Established in 1971, SOGA has faced the threat of housing development for the past several years. According to Treffinger, however, the campus should explore other options for housing development.
“Obviously, we have a student housing crisis that is very urgent, but we choose to refute the narrative that it is essential to build on Oxford Tract and that there are no other options,” Treffinger said. “(When) in reality, there are a lot of priorities that need to be reassessed by the university and poor decisions that have been made with misallocation of funds.”
The Oxford Tract hosts five DeCal courses taught by students, including the popular class Introduction to Organic Gardening and ESPM 117, Urban Garden Ecosystems.
“There are really few places on campus where we get to practice experiential learning, especially taught by students to students,” said SOGA Operations Manager Sama Mirghavami.
Graduate students and professors also conduct research on topics such as transgenic corn and biological pest control in the tract’s greenhouses.
“We are doing our best to give our input in order to protect this land.
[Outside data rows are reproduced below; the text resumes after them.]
(** * voidcoin: the ledger engine of [chain/blockchain_client.py]

    A shallow embedding of the [Transaction] and [Blockchain] classes and
    the properties of their methods.

    The source is dynamically typed Python: blocks and transactions are
    dictionaries, peer chains are whatever a peer's JSON decodes to, and
    several methods fail with a run-time type error.  The embedding keeps
    that: Python objects are values of [pyval], an operation that can
    raise returns a [result], and a method that mutates [self] is a
    function from the object's state to an outcome and the new state (an
    exception keeps the mutations made before it was raised). *)

From Stdlib Require Import ZArith List String Ascii Bool Lia Floats.
Import ListNotations.
Local Open Scope string_scope.
Local Open Scope list_scope.
Local Open Scope Z_scope.

Set Implicit Arguments.
Set Warnings "-register-all".

(** ** Python values *)

(** The objects that flow through the module.  A [str] is carried as the
    text it holds and [bytes] as the bytes; [.encode()] of a [str] keeps
    the text (its UTF-8 encoding; text that has none, a lone surrogate,
    is left out).  Lengths and indices of a [str] count the bytes of
    that encoding, which are Python's characters for ASCII text, the
    text of addresses, hashes and keys.  A [float] is the binary64 number
    itself.  A dictionary
    is the list of its items in insertion order, keys being strings
    (every dictionary the module builds, and every JSON object, has
    string keys). *)
Inductive pyval : Type :=
| PNone
| PBool (b : bool)
| PInt (z : Z)
| PFloat (f : float)
| PStr (s : string)
| PBytes (s : string)
| PList (l : list pyval)
| PDict (d : list (string * pyval))
| POrderedDict (d : list (string * pyval))
| PMethod (name : string)      (* a bound method of the Blockchain object *)
| PSHA (state : string).       (* a Crypto.Hash.SHA hash object *)

(** ** Exceptions and results *)

Inductive exn : Type :=
| TypeError
| AttributeError
| IndexError
| KeyError (key : pyval)
| ValueError
| ConnectionError.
As we know, this is a crucial time – we are facing climate change and the repercussions are becoming worse,” Treffinger said.
In addition to meeting with Chancellor Carol Christ and other campus administrators several times, SOGA invited Ross to the garden in order to garner her support. Afterwards, several SOGA members also attended Ross’ panel, “The Edge of Agriculture,” at the Gill Tract, another area facing possible development by the campus.
Two other speakers, Doria Robinson, executive director of local agricultural organization Urban Tilth, and UC Berkeley Assistant Cooperative Extension Specialist Jennifer Sowerwine, also spoke about agricultural topics, such as urban farming and sustainability.
“For some people, (SOGA is) where they come to relax in between classes. For others, it’s where they get away from the hustle and bustle of student life,” Mirghavami said. “Campus is really stressful … so, this place is our rest place and our learning place.”